Going through the data below, tally every line where the string "copy" occurs, then give only the tally.

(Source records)
*** Begin section ***

(** Edit, then submit: in every reachable state, a change event on an
    input followed by a submit event hands the console the form state
    with the new text under that input's key (the password input
    included, in clear) and the old values under the other keys: the
    submit handler in use is the one of the render after the edit. *)
Theorem submit_after_edit (a : App) (f : Field) (v : string)
    (e : SubmitEvent) :
  reachable a →
  ∃ o a' o',
    FormState_get a = Some o ∧
    run [Change f {| target_value := v |}; Submit e] a = Some a' ∧
    handed_off a a' = [[SStr "Signing up with:"; SObj o']] ∧
    o' !! key f = Some v ∧
    ∀ g, g ≠ f → o' !! key g = o !! key g.
Proof.
  intros Hr. destruct (reachable_good a Hr) as (l & o & Hs & _).
  destruct (step_synced (Change f {| target_value := v |}) a l o Hs)
    as (a1 & l1 & Hd1 & Hs1 & Hh1 & He1).
  destruct (step_synced (Submit e) a1 l1 _ Hs1)
    as (a2 & l2 & Hd2 & _ & Hh2 & He2).
  cbn [form_of effects_of allocated_by target_value] in *.
  exists o, a2, (<[key f := v]> o). cbn [run]. rewrite Hd1, Hd2.
  split; [by apply (FormState_get_synced a l)|]. split; [done|].
  split.
  - unfold handed_off.
    erewrite since_app by (by rewrite He2, He1, app_nil_r).
    cbn [calls map resolve]. rewrite Hh2, app_nil_r.
    by destruct Hs1 as (_ & -> & _).
  - split; [apply lookup_insert_eq|].
    intros g Hg. apply lookup_insert_ne. intros Hk. by apply key_inj in Hk.
Qed.

Lemma submit_after_edit_witness :
  reachable ada ∧
  ∃ o a' o',
    FormState_get ada = Some o ∧
    run [Change Password {| target_value := "hunter2" |}; Submit submit0] ada
      = Some a' ∧
    handed_off ada a' = [[SStr "Signing up with:"; SObj o']] ∧
    o' !! key Password = Some "hunter2" ∧
    ∀ g, g ≠ Password → o' !! key g = o !! key g.
Proof.
  assert (Hr : reachable ada)
    by (exists mounted, ada_events; split; reflexivity).
  split; [exact Hr | exact (submit_after_edit ada Password "hunter2" submit0 Hr)].
Defined.

(** No copy is made on submit: in every reachable state, two submit
    events in a row pass [console.log] the very reference the hook
    holds, both times, and allocate nothing. *)
Theorem resubmit_same_reference (a : App) (e1 e2 : SubmitEvent) :
  reachable a →
  ∃ l a',
    hook (world a) = Some l ∧
    run [Submit e1; Submit e2] a = Some a' ∧
    since a a' =
      [PreventDefault; ConsoleLog [VStr "Signing up with:"; VRef l];
       PreventDefault; ConsoleLog [VStr "Signing up with:"; VRef l]] ∧
    heap (world a') = heap (world a) ∧
    hook (world a') = Some l.
Proof.
  intros Hr. destruct (reachable_good a Hr) as (l & o & Hs & _).
  pose proof (dispatch_Submit a l o Hs e1) as Hd1.
  set (a1 := {| world := {| heap := heap (world a); hook := hook (world a);
                            effects := (effects (world a) ++ [PreventDefault]) ++
                              [ConsoleLog [VStr "Signing up with:"; VRef l]] |};
                view := view a |}) in *.
  assert (Hs1 : synced a1 l o) by (by destruct Hs as (? & ? & ?)).
  pose proof (dispatch_Submit a1 l o Hs1 e2) as Hd2.
  exists l. eexists. cbn [run]. rewrite Hd1, Hd2.
  split; [by destruct Hs|]. split; [done|].
  split; [|split; [done | by destruct Hs]].
  apply since_app. cbn. by rewrite <- !app_assoc.
Qed.

Lemma resubmit_same_reference_witness :
  reachable ada ∧
  ∃ l a',
    hook (world ada) = Some l ∧
    run [Submit submit0; Submit submit1] ada = Some a' ∧
    since ada a' =
      [PreventDefault; ConsoleLog [VStr "Signing up with:"; VRef l];
       PreventDefault; ConsoleLog [VStr "Signing up with:"; VRef l]] ∧
    heap (world a') = heap (world ada) ∧
    hook (world a') = Some l.
Proof.
  assert (Hr : reachable ada)
    by (exists mounted, ada_events; split; reflexivity).
  split; [exact Hr | exact (resubmit_same_reference ada submit0 submit1 Hr)].
Defined.

(** The handlers copy the [form] of the render that made them.  When the
    handlers of two different inputs of one rendered tree run one after
    the other with no render in between, the second copies the object
    from before the first: after the next render the form state holds the
    second text, and under the first input's key the value from before
    both. *)
Theorem handlers_of_one_render_overwrite (a : App) (f g : Field)
    (u v : string) :
  reachable a →
  f ≠ g →
  ∃ o w1 w2 a2 o2,
    FormState_get a = Some o ∧
    onChange (inputs (view a) f) {| target_value := u |} (world a)
      = Some (tt, w1) ∧
    onChange (inputs (view a) g) {| target_value := v |} w1 = Some (tt, w2) ∧
    render w2 = Some a2 ∧
    FormState_get a2 = Some o2 ∧
    o2 !! key g = Some v ∧
    o2 !! key f = o !! key f.
Proof.
  intros Hr Hfg. destruct (reachable_good a Hr) as (l & o & Hs & _).
  pose proof (onChange_synced a l o Hs f {| target_value := u |}) as H1.
  destruct Hs as (Hh & Hl & Hv).
  set (w1 := {| heap := heap (world a) ++ [<[key f := u]> o];
                hook := Some (length (heap (world a)));
                effects := effects (world a) |}) in *.
  assert (Hl1 : heap w1 !! l = Some o) by (by apply lookup_app_l_Some).
  pose proof (onChange_elements l (o !! "name") (o !! "email")
                (o !! "password") g {| target_value := v |} w1 o Hl1) as H2.
  rewrite <- Hv in H2. cbn [target_value] in H2.
  set (w2 := {| heap := heap w1 ++ [<[key g := v]> o];
                hook := Some (length (heap w1));
                effects := effects w1 |}) in *.
  assert (Hl2 : heap w2 !! length (heap w1) = Some (<[key g := v]> o))
    by (by apply list_lookup_middle).
  pose proof (render_mounted w2 (length (heap w1)) _ eq_refl Hl2) as H3.
  exists o, w1, w2. eexists. exists (<[key g := v]> o).
  split; [unfold FormState_get; by rewrite Hh|].
  split; [exact H1|]. split; [exact H2|]. split; [exact H3|].
  split.
  - unfold FormState_get. cbn [world hook heap].
    by apply lookup_app_l_Some.
  - split; [apply lookup_insert_eq|].
    apply lookup_insert_ne. intros Hk. apply key_inj in Hk. by subst.
Qed.
(** * Edge-relay payload recovery and the arithmetic demo module

    A shallow embedding of

    - [sdn-js/src/wasm-src/edge-relays.cpp]: the ChaCha20 block function, the
      chunked keystream XOR, the lazily filled payload cache and the relay
      counter;
    - [demo/demo.c]: the arithmetic operations and the version accessors.

    Both files are built for wasm32: bytes are 8 bits, [uint32_t] and [size_t]
    are 32 bits wide, memory is little-endian.  Machine integers are
    integers of [Z] with the wrap-around written at every operation that can
    leave the range (the loop counters of [demo.c] are discussed with their
    loops).  Arrays are lists, read with [!!!] and written with
    [<[i:=v]>]; every read the program performs under the stated
    preconditions is in range (an out-of-range read is undefined in C, and
    the value [!!!] yields there is never relied upon). *)

From Stdlib Require Import Factorial.
From stdpp Require Import base numbers list list_numbers option.

Local Open Scope Z_scope.

(** ** Machine integers *)

Definition uint8 (z : Z) : Z := z `mod` 2 ^ 8.
Definition uint32 (z : Z) : Z := z `mod` 2 ^ 32.
(** [size_t] on wasm32. *)
Definition size_t (z : Z) : Z := z `mod` 2 ^ 32.
(** Signed types, two's complement wrap-around. *)
Definition int32 (z : Z) : Z := (z + 2 ^ 31) `mod` 2 ^ 32 - 2 ^ 31.
Definition int64 (z : Z) : Z := (z + 2 ^ 63) `mod` 2 ^ 64 - 2 ^ 63.

Definition is_uint8 (z : Z) : Prop := 0 ≤ z < 2 ^ 8.
Definition is_uint32 (z : Z) : Prop := 0 ≤ z < 2 ^ 32.

(** ** Counted loops

    [for (int i = 0; i < n; i++) body] over a state [s]. *)

Definition for_loop {S : Type} (n : nat) (body : nat → S → S) (s : S) : S :=
  foldl (λ s i, body i s) s (seq 0 n).

(** ** Reinterpreting memory

    A [uint32_t] array seen through a [uint8_t*], little-endian: word [w]
    holds bytes [4w .. 4w+3], least significant first. *)

Definition bytes_of_words (ws : list Z) : list Z :=
  ws ≫= Z_to_little_endian 4 8.

(** [memcpy(&dst[word], src, n)] into a [uint32_t] array, for [n] a multiple
    of 4: word [word + w] receives the bytes [src[4w .. 4w+3]]. *)
Definition memcpy_words (dst : list Z) (word : nat) (src : list Z) (n : nat)
  : list Z :=
  for_loop (n `div` 4)
    (λ w dst,
      <[(word + w)%nat := little_endian_to_Z 8 (take 4 (drop (4 * w) src))]> dst)
    dst.

(** ** ChaCha20 *)

Module ChaCha.

(** The macro of lines 17-21; its arguments are the array cells
    [output[a]], [output[b]], [output[c]], [output[d]]. *)
Definition QUARTERROUND (a b c d : nat) (output : list Z) : list Z :=
  let x := output in
  let x := <[a := uint32 (x !!! a + x !!! b)]> x in
  let x := <[d := Z.lxor (x !!! d) (x !!! a)]> x in
  let x := <[d := Z.lor (uint32 (x !!! d ≪ 16)) (x !!! d ≫ 16)]> x in
  let x := <[c := uint32 (x !!! c + x !!! d)]> x in
  let x := <[b := Z.lxor (x !!! b) (x !!! c)]> x in
  let x := <[b := Z.lor (uint32 (x !!! b ≪ 12)) (x !!! b ≫ 20)]> x in
  let x := <[a := uint32 (x !!! a + x !!! b)]> x in
  let x := <[d := Z.lxor (x !!! d) (x !!! a)]> x in
  let x := <[d := Z.lor (uint32 (x !!! d ≪ 8)) (x !!! d ≫ 24)]> x in
  let x := <[c := uint32 (x !!! c + x !!! d)]> x in
  let x := <[b := Z.lxor (x !!! b) (x !!! c)]> x in
  <[b := Z.lor (uint32 (x !!! b ≪ 7)) (x !!! b ≫ 25)]> x.
(** * Communage: utterance segmentation, frame normalisation, device
      selection and the recognition / translation retry protocols

    A shallow embedding of the parts of the Communage speech-to-speech
    translator that its specification makes testable statements about:

    - [voice_activity_detector.py]: [LoopbackDeviceStrategy.select_device],
      [VoiceActivityDetector.resample_and_convert_chunk] and
      [VoiceActivityDetector.vad_generator];
    - [google_api.py]: [SpeechRecognizer.__call__] and
      [SentenceTranslator.__call__];
    - [main.py]: [AbstractStreamHandler.run] and
      [AbstractProcessor.process_result_of_queue_processing].

    Python values are modelled as follows.  [bytes] is a list of
    [Byte.byte]; [str] is a [string] that holds the UTF-8 bytes of its
    code points (see [Str]); Python [int] is [Z] (or [nat] where
    the value is a length or an index); [None] is [None] of an option;
    a raised exception is the [Raise] constructor of [Py.result]. *)

From Stdlib Require Import ZArith List Lia Bool String Ascii Strings.Byte.
From Stdlib Require Import Floats Uint63 QArith.
From stdpp Require Import base tactics option list.

Local Open Scope nat_scope.

Definition bytes := list Byte.byte.

(** ** Python control flow: exceptions *)

Module Py.

(** The exception classes that occur in the modelled code.  [Exception_]
    stands for any instance of [Exception] that is not listed on its
    own; [BaseException_] for an instance of [BaseException] that is
    neither an [Exception] nor a [KeyboardInterrupt] (for example
    [SystemExit] or [asyncio.CancelledError]). *)
Inductive exc : Type :=
| AttributeError
| IndexError
| TypeError
| ValueError
| ZeroDivisionError
| RuntimeError (msg : string)
| UnicodeDecodeError
| Exception_ (name : string)
| KeyboardInterrupt
| BaseException_ (name : string).

(** [isinstance(e, Exception)] *)
Definition is_Exception (e : exc) : bool :=
  match e with
  | KeyboardInterrupt | BaseException_ _ => false
  | _ => true
  end.

Inductive result (A : Type) : Type :=
| Return (a : A)
| Raise (e : exc).
Arguments Return {A} a.
Arguments Raise {A} e.

Definition bind {A B} (m : result A) (k : A -> result B) : result B :=
  match m with
  | Return a => k a
  | Raise e => Raise e
  end.

End Py.

Notation "'do' x <- m ; k" := (Py.bind m (fun x => k))
  (at level 10, x name, m at level 100, k at level 200).

(** ** The voice activity segmenter: [VoiceActivityDetector.vad_generator] *)

Module Vad.

(** What the generator makes observable: the two callbacks and the
    yielded utterance. *)
Inductive event : Type :=
| SpeechStarted                (* on_start_detection() *)
| SpeechEnded                  (* on_end_detection()   *)
| Utterance (sentence : bytes) (* yield of the joined voiced_frames *).

(** The local variables of [vad_generator]. *)
Record state : Type := State {
  ring_buffer : list bytes;          (* collections.deque(maxlen=NUM_PADDING_CHUNKS) *)
  triggered : bool;
  voiced_frames : list bytes;
  ring_buffer_flags : list nat;
  ring_buffer_index : nat;
  ring_buffer_flags_end : list nat;
  ring_buffer_index_end : nat
}.

(** [l[i] = v] on a Python list: [IndexError] out of range. *)
Definition list_setitem (l : list nat) (i : nat) (v : nat) : Py.result (list nat) :=
  if decide (i < length l) then Py.Return (<[i:=v]> l) else Py.Raise Py.IndexError.

(** [a % b] on non-negative ints. *)
Definition py_mod (a b : nat) : Py.result nat :=
  match b with
  | 0 => Py.Raise Py.ZeroDivisionError
  | _ => Py.Return (a mod b)
  end.

(** [deque.append] on a deque with [maxlen]: the oldest element is
    evicted once the capacity is reached; with [maxlen = 0] nothing is
    kept. *)
Definition deque_append (maxlen : nat) (d : list bytes) (x : bytes) : list bytes :=
  let d' := d ++ [x] in drop (length d' - maxlen) d'.

(** [num_voiced > 0.8 * NUM_WINDOW_CHUNKS].  The product is a binary64
    float in the source.  It rounds to 4n/5 when that is an integer and
    otherwise stays on the same side of every integer as 4n/5, for every
    window size below 2^53, so that the comparison with the integer
    [num_voiced] is the exact one, which is what is modelled; the
    binary64 comparisons follow, to be evaluated against it. *)
Definition exceeds_080 (num_voiced n : nat) : bool :=
  (8 * Z.of_nat n <? 10 * Z.of_nat num_voiced)%Z.

(** [num_unvoiced > 0.90 * NUM_WINDOW_CHUNKS_END], with
    [num_unvoiced = NUM_WINDOW_CHUNKS_END - sum(ring_buffer_flags_end)]. *)
Definition exceeds_090 (num_unvoiced : Z) (n : nat) : bool :=
  (9 * Z.of_nat n <? 10 * num_unvoiced)%Z.

(** The two comparisons as the source evaluates them. *)
Definition float_of_nat (n : nat) : float :=
  PrimFloat.of_uint63 (Uint63.of_Z (Z.of_nat n)).
#[warnings="-inexact-float"]
Definition float_exceeds_080 (num_voiced n : nat) : bool :=
  PrimFloat.ltb (PrimFloat.mul 0.8%float (float_of_nat n)) (float_of_nat num_voiced).
#[warnings="-inexact-float"]
Definition float_exceeds_090 (num_unvoiced n : nat) : bool :=
  PrimFloat.ltb (PrimFloat.mul 0.90%float (float_of_nat n)) (float_of_nat num_unvoiced).

(** Two comparisons agree on every count up to the window size, for
    every window size up to [bound]. *)
Definition agree_up_to (f g : nat -> nat -> bool) (bound : nat) : bool :=
  forallb (fun n => forallb (fun k => Bool.eqb (f k n) (g k n)) (seq 0 (S n)))
          (seq 0 (S bound)).

(** The attributes that [__init__] computes from its arguments. *)
Definition CHUNK_SIZE (rate chunk_duration_ms : nat) : nat :=
  rate * chunk_duration_ms / 1000.
Definition NUM_PADDING_CHUNKS_of (padding_duration_ms chunk_duration_ms : nat) : nat :=
  padding_duration_ms / chunk_duration_ms.
Definition NUM_WINDOW_CHUNKS_of (chunk_duration_ms : nat) : nat :=
  400 / chunk_duration_ms.

Section Segmenter.

(** [self.vad.is_speech(chunk, self.RATE)]: the external classifier,
    which raises on a frame that it does not accept. *)
Variable is_speech : bytes -> Py.result bool.
Variable NUM_PADDING_CHUNKS : nat.
Variable NUM_WINDOW_CHUNKS : nat.

Definition NUM_WINDOW_CHUNKS_END : nat := NUM_WINDOW_CHUNKS * 2.

Definition init : state :=
  {| ring_buffer := [];
     triggered := false;
     voiced_frames := [];
     ring_buffer_flags := replicate NUM_WINDOW_CHUNKS 0;
     ring_buffer_index := 0;
     ring_buffer_flags_end := replicate NUM_WINDOW_CHUNKS_END 0;
     ring_buffer_index_end := 0 |}.

Definition num_voiced (s : state) : nat := sum_list (ring_buffer_flags s).
Definition num_unvoiced (s : state) : Z :=
  (Z.of_nat NUM_WINDOW_CHUNKS_END - Z.of_nat (sum_list (ring_buffer_flags_end s)))%Z.

(** The two threshold tests, on the rings of a state. *)
Definition short_exceeds (s : state) : bool :=
  exceeds_080 (num_voiced s) NUM_WINDOW_CHUNKS.
Definition long_exceeds (s : state) : bool :=
  exceeds_090 (num_unvoiced s) NUM_WINDOW_CHUNKS_END.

*** End section ***

### Your response
2